Importance Levels for Criteria + New Criteria Model
Set Must have, Preferred, or Nice to have. Scoring and the builder respect these levels. The model now writes clearer, resume‑checkable criteria.
Quick summary
You can now set each criterion to Must have, Preferred, or Nice to have. Scoring and the builder respect this nuance: must‑haves drive clear explanations, while preferences nudge rather than block. We also retrained the model to write shorter, resume‑checkable criteria with fewer duplicates.
Why this matters
Before, criteria were just Required or Optional. That forced a choice between being too strict or too loose, and it didn’t reflect the nuance that comes out of kickoff and calibration. With Must have, Preferred, and Nice to have, you can encode non‑negotiables and still surface signal from preferences without rejecting good candidates.
How scoring behaves
- Missing must‑haves are highlighted in the decision with evidence.

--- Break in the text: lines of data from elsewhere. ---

(** Line 348: a group that redirects and has no mapping. *)
Definition redirect_only (irgroup : IRHTTPMappingGroup)
    (mappings : option (list GroupMapping)) : bool :=
  bool_decide (g_host_redirect irgroup ≠ None)
  && (length (default [] mappings) =? 0)%nat.

(** Lines 344-367: the body of the loop over the groups. [irgroup.mappings]
    (line 363) is read after the redirect-only route has been made. *)
Definition generate_group (config : V2Config) (st : CacheState)
    (group : OrderedGroup) : result (list nat * CacheState) :=
  match group with
  | OtherGroup => Ok ([], st)
  | HTTPGroup irgroup mappings =>
      '(redirect_routes, st) ←
        (if redirect_only irgroup mappings then
           let key := route_key irgroup "hostredirect" in
           '(l, st) ← get_route config st key irgroup empty_mapping;
           Ok ([save_element "route" irgroup l], st)
         else Ok ([], st));
      mappings ← attr mappings;
      '(routes, st) ← generate_mappings config st irgroup mappings;
      Ok (redirect_routes ++ routes, st)
  end.

(** [generate]: [config.routes] starts empty and receives the routes of each
    group in turn; the result is [config.routes] and the cache. *)
Fixpoint generate (config : V2Config) (st : CacheState)
    (ordered_groups : list OrderedGroup) : result (list nat * CacheState) :=
  match ordered_groups with
  | [] => Ok ([], st)
  | group :: rest =>
      '(routes, st) ← generate_group config st group;
      '(more, st) ← generate config st rest;
      Ok (routes ++ more, st)
  end.

(** The requests [generate] makes to [get_route], in order: for a group,
    the redirect-only request if there is one, then one request per
    mapping. *)
Definition mapping_request (irgroup : IRHTTPMappingGroup) (mapping : GroupMapping)
    : Request :=
  {| rq_key := route_key irgroup (gm_cache_key mapping); rq_group := irgroup;
     rq_mapping := gm_mapping mapping |}.

Definition group_requests (group : OrderedGroup) : list Request :=
  match group with
  | OtherGroup => []
  | HTTPGroup irgroup mappings =>
      (if redirect_only irgroup mappings then
         [ {| rq_key := route_key irgroup "hostredirect"; rq_group := irgroup;
              rq_mapping := empty_mapping |} ]
       else [])
      ++ map (mapping_request irgroup) (default [] mappings)
  end.

Definition generate_requests (ordered_groups : list OrderedGroup) : list Request :=
  flat_map group_requests ordered_groups.

(** What [generate] appends for the routes that answer some requests: each
    route as [save_element] returns it for the group of its request. *)
Definition saved_routes (requests : list Request) (routes : list nat) : list nat :=
  zip_with (λ rq l, save_element "route" (rq_group rq) l) requests routes.

(** Whether a group takes part in [generate] without failing at line 363. *)
Definition has_mappings (group : OrderedGroup) : Prop :=
  match group with
  | OtherGroup => True
  | HTTPGroup _ mappings => is_Some mappings
  end.

End Driver.

(** ** More sample inputs *)
Module MoreSamples.

#[local] Existing Instances Sample.collaborators Sample.translators.

(** [save_element] handing back the route it is given. *)
#[local] Instance element_store : ElementStore :=
  {| save_element := λ _ _ route, route |}.

(** A group under SNI for ["*.example.com"] with one [:authority] header,
    regex or exact, and an empty ['regex_rewrite']. *)
Definition authority_group (regex : bool) : IRHTTPMappingGroup :=
  {| g_group_id := "g2"; g_sni := Some true;
     g_tls_context := Some {| tls_hosts := ["*.example.com"];
                              tls_secret_info := VNone |};
     g_precedence := None; g_prefix := Some "/foo/";
     g_case_sensitive := None;
     g_headers := [ {| gh_name := ":authority"; gh_value := "api.example.com";
                       gh_regex := regex |} ];
     g_query_parameters := [ {| gq_name := "debug"; gq_value := None;
                                gq_regex := false |} ];
     g_add_request_headers := Some [ ("x-plain", VStr "v") ];
     g_add_response_headers := None;
     g_remove_request_headers := Some (VStr "x-secret");
     g_remove_response_headers := None;
     g_host_redirect := None; g_priority := None;
     g_regex_rewrite := Some Sample.no_regex_rewrite; g_load_balancer := None;
     g_cors := None; g_retry_policy := None; g_shadows := None;
     g_labels := None; g_allow_upgrade := Some ["websocket"] |}.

- Preferred and nice‑to‑have add confidence; they don’t block.
- When profiles look similar, preferences act as tie‑breakers so the right 10–20 rise first.
Practical examples
- Location preference (e.g., LA) as Nice to have bubbles locals without penalizing others.
- Work authorization or visa as Must have gives clear, explainable rejections when missing.
- Product manager experience with hands on engineering as Nice to have, and experience in research-heavy product development as Preferred.
Model improvements for screening
The builder now proposes criteria that are easy to verify on a resume—short, specific titles (customer segment, deal size, ownership) with fewer repeats—so reviews are faster and decisions are easier to explain.